_Work task_. Take the entries that follow and return exactly the lines from the one holding "(bool * bool)" through the one holding "Definition containsMalformedBareValueByte (raw", both included. Nothing else is needed.

Collected data:
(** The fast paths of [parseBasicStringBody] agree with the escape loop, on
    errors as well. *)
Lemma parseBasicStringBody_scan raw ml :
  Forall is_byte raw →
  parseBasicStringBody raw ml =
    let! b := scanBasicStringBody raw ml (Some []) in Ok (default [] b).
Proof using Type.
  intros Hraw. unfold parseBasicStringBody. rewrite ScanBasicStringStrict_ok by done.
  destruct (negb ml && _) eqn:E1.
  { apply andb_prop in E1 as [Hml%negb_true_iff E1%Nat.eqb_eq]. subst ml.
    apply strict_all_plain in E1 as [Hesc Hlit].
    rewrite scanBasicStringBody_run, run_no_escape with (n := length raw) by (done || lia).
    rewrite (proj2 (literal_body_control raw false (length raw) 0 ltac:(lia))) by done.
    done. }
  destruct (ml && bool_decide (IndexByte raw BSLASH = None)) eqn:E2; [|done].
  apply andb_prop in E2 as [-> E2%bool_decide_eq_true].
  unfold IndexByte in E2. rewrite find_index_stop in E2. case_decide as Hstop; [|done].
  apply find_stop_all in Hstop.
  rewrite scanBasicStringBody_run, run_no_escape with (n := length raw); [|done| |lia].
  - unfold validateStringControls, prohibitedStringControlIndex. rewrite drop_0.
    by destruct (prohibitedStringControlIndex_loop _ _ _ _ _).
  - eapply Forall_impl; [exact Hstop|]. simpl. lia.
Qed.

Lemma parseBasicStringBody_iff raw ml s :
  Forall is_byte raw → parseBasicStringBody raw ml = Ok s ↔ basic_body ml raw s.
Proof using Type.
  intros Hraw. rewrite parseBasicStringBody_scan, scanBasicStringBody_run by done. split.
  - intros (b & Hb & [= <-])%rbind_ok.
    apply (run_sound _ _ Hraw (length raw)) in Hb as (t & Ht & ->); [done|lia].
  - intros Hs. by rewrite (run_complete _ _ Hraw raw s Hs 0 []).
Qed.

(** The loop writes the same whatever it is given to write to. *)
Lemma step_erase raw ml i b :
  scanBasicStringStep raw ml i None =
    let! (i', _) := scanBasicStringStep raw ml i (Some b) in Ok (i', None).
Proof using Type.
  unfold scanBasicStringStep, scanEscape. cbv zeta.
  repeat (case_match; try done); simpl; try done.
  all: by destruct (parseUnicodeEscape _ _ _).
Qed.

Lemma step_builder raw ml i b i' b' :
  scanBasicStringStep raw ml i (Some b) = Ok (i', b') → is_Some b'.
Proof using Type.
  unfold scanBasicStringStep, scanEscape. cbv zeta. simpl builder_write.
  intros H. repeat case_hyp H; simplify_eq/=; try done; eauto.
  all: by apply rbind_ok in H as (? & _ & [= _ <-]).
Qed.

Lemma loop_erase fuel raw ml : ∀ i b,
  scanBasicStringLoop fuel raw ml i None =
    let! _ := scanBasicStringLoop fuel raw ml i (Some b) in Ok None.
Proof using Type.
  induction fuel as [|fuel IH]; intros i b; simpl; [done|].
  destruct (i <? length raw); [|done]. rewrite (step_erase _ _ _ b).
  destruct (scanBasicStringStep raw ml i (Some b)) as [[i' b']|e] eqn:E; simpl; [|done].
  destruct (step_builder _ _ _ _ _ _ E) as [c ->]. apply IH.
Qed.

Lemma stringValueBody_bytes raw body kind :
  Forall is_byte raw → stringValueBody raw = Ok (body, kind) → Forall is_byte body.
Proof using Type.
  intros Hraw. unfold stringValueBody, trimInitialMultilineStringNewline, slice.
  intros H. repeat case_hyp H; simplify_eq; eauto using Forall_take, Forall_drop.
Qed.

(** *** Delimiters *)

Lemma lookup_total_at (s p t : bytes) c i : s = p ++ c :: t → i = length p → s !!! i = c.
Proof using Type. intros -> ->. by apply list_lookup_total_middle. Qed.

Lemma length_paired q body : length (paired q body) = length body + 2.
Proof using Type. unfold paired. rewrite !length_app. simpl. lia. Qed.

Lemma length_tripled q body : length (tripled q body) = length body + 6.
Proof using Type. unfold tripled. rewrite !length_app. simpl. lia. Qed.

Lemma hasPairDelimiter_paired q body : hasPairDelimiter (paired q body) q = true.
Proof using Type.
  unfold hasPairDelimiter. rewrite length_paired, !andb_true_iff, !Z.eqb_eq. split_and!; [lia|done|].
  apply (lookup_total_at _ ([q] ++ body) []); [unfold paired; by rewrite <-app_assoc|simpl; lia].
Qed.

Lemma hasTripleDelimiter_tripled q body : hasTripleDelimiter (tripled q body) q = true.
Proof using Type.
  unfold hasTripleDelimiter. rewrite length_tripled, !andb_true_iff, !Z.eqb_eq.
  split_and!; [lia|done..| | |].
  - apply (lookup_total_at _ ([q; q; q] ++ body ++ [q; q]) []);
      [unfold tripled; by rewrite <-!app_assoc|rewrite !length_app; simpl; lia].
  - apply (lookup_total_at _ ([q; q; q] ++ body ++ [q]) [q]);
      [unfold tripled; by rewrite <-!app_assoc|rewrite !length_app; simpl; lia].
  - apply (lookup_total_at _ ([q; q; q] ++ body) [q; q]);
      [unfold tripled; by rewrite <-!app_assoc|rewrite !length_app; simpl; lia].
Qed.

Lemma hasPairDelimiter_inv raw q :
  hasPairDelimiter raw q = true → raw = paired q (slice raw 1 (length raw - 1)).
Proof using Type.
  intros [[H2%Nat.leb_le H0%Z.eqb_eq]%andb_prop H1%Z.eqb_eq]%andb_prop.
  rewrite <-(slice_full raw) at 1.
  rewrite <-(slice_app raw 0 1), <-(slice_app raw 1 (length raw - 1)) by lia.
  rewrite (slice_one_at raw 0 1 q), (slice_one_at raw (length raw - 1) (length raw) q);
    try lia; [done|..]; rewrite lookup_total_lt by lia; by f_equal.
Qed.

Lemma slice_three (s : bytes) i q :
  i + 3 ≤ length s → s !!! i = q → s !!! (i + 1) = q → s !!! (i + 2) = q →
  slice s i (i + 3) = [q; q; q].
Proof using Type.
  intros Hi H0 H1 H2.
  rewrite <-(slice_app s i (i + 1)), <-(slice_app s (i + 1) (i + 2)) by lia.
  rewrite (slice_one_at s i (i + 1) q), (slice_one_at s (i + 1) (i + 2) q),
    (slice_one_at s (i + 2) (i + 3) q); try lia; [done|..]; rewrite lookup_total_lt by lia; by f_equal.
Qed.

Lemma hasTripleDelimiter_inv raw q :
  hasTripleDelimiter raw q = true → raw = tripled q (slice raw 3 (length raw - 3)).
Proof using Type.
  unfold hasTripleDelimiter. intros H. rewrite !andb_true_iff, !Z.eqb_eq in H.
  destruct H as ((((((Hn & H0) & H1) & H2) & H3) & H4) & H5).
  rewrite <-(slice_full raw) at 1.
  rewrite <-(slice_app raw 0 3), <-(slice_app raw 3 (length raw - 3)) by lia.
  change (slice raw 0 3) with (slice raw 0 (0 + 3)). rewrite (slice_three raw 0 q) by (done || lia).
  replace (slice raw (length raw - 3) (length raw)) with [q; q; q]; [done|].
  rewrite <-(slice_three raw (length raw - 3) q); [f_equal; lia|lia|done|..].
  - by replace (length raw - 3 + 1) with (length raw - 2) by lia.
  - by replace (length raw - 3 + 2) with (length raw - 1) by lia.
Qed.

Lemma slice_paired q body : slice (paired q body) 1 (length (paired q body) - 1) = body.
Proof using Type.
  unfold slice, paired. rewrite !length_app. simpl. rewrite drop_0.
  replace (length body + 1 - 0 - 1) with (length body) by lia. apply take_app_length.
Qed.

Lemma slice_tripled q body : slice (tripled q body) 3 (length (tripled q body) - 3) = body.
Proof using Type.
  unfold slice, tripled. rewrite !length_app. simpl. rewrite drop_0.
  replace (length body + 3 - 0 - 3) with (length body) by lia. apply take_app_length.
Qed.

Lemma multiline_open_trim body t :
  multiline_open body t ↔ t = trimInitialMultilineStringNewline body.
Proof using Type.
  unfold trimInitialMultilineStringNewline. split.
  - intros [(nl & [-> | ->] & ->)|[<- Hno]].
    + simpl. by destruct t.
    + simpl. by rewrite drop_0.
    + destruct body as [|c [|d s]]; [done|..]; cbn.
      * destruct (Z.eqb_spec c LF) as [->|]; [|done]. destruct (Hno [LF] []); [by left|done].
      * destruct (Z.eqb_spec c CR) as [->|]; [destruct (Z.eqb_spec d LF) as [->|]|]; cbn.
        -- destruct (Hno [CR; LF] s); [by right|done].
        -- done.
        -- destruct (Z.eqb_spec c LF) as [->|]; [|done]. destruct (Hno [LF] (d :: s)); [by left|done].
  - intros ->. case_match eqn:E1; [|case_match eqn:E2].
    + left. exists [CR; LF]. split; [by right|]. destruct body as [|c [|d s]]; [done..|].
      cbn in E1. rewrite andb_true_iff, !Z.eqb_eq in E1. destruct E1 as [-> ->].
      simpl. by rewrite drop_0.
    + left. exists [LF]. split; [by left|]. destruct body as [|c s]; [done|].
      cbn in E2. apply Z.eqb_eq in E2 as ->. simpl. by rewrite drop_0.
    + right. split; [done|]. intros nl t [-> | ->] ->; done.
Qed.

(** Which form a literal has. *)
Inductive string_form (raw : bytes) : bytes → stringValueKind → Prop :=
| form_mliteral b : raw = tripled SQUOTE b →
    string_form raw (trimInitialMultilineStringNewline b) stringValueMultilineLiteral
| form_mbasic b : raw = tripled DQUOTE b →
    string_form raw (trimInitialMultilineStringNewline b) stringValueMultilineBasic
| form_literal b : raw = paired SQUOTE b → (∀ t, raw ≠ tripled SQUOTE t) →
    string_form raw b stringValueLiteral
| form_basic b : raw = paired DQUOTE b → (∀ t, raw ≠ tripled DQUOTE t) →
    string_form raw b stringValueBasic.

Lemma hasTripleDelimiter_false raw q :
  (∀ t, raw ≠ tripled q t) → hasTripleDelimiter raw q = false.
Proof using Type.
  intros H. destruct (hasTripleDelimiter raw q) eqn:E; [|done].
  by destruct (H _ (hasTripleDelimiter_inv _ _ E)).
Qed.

---

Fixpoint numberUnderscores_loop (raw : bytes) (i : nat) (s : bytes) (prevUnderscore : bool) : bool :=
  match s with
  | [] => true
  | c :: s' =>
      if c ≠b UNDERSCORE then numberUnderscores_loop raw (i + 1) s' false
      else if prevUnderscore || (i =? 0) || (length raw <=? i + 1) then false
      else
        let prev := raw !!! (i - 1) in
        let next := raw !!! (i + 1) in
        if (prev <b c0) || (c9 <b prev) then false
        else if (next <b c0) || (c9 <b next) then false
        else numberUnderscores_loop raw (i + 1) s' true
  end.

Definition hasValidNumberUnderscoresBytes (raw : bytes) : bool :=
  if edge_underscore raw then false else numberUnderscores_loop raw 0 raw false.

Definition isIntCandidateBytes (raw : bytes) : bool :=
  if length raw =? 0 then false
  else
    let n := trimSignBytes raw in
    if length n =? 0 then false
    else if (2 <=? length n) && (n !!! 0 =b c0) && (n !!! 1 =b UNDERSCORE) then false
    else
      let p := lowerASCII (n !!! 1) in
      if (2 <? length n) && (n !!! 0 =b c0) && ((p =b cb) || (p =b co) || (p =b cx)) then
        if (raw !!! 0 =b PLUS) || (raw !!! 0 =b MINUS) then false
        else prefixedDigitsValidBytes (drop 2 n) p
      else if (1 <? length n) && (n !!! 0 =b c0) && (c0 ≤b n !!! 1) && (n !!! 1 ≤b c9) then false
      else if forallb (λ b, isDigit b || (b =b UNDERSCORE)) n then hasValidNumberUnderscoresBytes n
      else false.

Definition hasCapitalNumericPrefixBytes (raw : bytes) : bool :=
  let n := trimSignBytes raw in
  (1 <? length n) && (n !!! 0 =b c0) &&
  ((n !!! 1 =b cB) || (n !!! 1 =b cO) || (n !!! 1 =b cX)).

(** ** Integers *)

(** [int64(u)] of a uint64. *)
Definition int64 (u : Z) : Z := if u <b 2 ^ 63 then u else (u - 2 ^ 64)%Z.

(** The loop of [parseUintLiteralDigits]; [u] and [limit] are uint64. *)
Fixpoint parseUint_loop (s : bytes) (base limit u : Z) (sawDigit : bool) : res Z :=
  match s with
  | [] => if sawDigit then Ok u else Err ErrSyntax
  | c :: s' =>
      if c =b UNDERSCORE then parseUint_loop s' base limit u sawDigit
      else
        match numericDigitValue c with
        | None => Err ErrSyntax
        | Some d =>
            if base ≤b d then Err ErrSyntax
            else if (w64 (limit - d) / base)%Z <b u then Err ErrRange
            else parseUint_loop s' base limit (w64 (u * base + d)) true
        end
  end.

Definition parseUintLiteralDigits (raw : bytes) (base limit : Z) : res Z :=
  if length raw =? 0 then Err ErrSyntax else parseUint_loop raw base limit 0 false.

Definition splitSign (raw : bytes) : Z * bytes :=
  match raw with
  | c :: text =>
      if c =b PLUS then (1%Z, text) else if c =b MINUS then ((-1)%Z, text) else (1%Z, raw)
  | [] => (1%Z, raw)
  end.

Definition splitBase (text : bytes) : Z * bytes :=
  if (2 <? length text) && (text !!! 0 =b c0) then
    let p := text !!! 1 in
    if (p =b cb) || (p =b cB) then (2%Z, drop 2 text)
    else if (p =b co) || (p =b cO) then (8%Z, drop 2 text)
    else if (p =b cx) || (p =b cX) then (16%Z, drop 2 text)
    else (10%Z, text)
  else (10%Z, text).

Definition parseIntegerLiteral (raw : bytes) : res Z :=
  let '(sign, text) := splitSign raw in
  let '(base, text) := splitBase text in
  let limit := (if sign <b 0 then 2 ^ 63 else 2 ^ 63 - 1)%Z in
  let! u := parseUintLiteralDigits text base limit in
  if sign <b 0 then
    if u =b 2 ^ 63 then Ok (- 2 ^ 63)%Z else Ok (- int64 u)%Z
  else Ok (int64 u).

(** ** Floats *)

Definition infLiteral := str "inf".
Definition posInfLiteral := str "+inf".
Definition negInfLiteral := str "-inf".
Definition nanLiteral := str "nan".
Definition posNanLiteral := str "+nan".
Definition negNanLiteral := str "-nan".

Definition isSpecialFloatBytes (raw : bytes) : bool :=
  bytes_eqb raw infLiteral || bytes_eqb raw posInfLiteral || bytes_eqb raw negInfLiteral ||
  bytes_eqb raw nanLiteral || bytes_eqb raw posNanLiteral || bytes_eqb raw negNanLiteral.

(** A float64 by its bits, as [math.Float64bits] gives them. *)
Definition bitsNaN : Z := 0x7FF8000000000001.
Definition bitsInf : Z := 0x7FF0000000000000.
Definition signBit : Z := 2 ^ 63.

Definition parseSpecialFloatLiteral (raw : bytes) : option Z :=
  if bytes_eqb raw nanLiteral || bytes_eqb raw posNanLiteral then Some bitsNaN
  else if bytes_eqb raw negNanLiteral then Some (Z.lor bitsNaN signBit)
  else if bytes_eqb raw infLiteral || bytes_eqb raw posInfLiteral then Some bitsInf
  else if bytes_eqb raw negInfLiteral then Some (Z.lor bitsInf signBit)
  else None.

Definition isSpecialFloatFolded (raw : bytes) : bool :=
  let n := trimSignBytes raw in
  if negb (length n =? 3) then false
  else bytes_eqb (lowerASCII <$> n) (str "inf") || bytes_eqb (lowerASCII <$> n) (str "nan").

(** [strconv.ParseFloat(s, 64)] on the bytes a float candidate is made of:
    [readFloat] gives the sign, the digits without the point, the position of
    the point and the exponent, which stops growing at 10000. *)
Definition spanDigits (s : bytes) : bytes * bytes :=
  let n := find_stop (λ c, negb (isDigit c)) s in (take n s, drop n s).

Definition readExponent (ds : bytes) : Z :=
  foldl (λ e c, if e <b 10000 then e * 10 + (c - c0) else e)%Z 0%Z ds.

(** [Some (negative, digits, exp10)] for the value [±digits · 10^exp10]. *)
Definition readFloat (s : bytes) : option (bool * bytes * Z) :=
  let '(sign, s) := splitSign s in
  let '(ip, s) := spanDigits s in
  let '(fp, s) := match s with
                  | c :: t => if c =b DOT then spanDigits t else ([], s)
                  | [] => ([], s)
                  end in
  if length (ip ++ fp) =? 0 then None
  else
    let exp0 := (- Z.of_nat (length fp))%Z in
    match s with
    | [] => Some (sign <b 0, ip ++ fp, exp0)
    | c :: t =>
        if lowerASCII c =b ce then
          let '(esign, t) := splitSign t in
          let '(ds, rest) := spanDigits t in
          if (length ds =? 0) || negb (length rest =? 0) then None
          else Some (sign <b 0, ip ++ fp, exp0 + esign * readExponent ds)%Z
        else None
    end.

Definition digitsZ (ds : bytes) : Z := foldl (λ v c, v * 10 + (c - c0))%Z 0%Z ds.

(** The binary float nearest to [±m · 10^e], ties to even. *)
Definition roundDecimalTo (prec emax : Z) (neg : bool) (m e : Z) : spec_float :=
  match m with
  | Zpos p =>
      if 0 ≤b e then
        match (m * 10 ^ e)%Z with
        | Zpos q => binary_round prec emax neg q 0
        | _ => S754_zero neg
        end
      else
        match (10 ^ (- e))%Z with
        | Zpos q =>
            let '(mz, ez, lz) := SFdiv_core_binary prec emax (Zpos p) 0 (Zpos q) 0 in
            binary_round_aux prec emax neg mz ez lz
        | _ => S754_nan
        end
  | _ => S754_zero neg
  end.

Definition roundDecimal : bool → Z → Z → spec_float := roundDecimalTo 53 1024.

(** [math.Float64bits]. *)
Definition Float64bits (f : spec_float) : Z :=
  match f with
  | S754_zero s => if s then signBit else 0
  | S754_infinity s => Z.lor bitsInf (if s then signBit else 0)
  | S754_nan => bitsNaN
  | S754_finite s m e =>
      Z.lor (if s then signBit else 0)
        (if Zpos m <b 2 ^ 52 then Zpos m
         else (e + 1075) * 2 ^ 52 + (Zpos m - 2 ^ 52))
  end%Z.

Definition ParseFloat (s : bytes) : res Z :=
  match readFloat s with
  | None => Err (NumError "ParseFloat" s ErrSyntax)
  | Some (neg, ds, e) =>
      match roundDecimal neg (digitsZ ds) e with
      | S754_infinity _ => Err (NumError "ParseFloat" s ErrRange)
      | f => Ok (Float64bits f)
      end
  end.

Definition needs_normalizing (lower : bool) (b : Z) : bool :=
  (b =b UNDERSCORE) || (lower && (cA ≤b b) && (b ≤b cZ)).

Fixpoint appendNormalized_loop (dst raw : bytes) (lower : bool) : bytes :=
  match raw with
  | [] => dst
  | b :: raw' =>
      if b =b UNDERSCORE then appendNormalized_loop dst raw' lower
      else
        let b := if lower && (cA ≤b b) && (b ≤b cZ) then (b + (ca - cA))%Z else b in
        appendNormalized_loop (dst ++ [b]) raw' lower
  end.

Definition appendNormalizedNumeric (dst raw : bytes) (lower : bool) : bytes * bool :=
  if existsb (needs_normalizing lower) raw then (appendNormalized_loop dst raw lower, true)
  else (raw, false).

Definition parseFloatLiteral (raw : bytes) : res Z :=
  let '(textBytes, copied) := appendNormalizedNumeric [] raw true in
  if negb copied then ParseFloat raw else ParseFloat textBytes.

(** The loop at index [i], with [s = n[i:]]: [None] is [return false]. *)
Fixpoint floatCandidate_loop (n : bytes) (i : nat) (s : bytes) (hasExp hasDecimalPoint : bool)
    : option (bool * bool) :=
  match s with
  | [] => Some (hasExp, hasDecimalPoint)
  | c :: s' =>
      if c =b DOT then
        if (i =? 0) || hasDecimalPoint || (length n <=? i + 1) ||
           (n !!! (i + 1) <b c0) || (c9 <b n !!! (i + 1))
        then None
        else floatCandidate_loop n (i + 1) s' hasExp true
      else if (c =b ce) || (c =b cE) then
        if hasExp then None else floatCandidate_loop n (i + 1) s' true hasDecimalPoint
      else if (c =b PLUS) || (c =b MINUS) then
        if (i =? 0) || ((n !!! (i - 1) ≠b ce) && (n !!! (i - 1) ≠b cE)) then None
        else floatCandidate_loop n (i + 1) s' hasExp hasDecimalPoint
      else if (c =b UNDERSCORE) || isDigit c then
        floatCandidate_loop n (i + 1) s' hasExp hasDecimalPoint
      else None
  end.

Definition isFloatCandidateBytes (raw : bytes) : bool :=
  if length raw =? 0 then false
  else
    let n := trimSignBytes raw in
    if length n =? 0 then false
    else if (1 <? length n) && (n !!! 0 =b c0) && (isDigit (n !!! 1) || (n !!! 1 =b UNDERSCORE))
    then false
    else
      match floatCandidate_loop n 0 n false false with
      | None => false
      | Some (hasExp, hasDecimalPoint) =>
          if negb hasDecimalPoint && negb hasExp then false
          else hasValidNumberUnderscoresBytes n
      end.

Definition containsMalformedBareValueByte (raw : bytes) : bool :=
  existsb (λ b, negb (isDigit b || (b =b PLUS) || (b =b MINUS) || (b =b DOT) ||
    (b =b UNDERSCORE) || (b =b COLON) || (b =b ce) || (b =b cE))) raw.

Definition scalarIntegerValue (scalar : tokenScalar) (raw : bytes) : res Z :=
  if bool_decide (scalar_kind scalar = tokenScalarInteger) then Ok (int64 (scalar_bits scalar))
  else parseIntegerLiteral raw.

_Result for this exercise_.
    : option (bool * bool) :=
  match s with
  | [] => Some (hasExp, hasDecimalPoint)
  | c :: s' =>
      if c =b DOT then
        if (i =? 0) || hasDecimalPoint || (length n <=? i + 1) ||
           (n !!! (i + 1) <b c0) || (c9 <b n !!! (i + 1))
        then None
        else floatCandidate_loop n (i + 1) s' hasExp true
      else if (c =b ce) || (c =b cE) then
        if hasExp then None else floatCandidate_loop n (i + 1) s' true hasDecimalPoint
      else if (c =b PLUS) || (c =b MINUS) then
        if (i =? 0) || ((n !!! (i - 1) ≠b ce) && (n !!! (i - 1) ≠b cE)) then None
        else floatCandidate_loop n (i + 1) s' hasExp hasDecimalPoint
      else if (c =b UNDERSCORE) || isDigit c then
        floatCandidate_loop n (i + 1) s' hasExp hasDecimalPoint
      else None
  end.

Definition isFloatCandidateBytes (raw : bytes) : bool :=
  if length raw =? 0 then false
  else
    let n := trimSignBytes raw in
    if length n =? 0 then false
    else if (1 <? length n) && (n !!! 0 =b c0) && (isDigit (n !!! 1) || (n !!! 1 =b UNDERSCORE))
    then false
    else
      match floatCandidate_loop n 0 n false false with
      | None => false
      | Some (hasExp, hasDecimalPoint) =>
          if negb hasDecimalPoint && negb hasExp then false
          else hasValidNumberUnderscoresBytes n
      end.

Definition containsMalformedBareValueByte (raw : bytes) : bool :=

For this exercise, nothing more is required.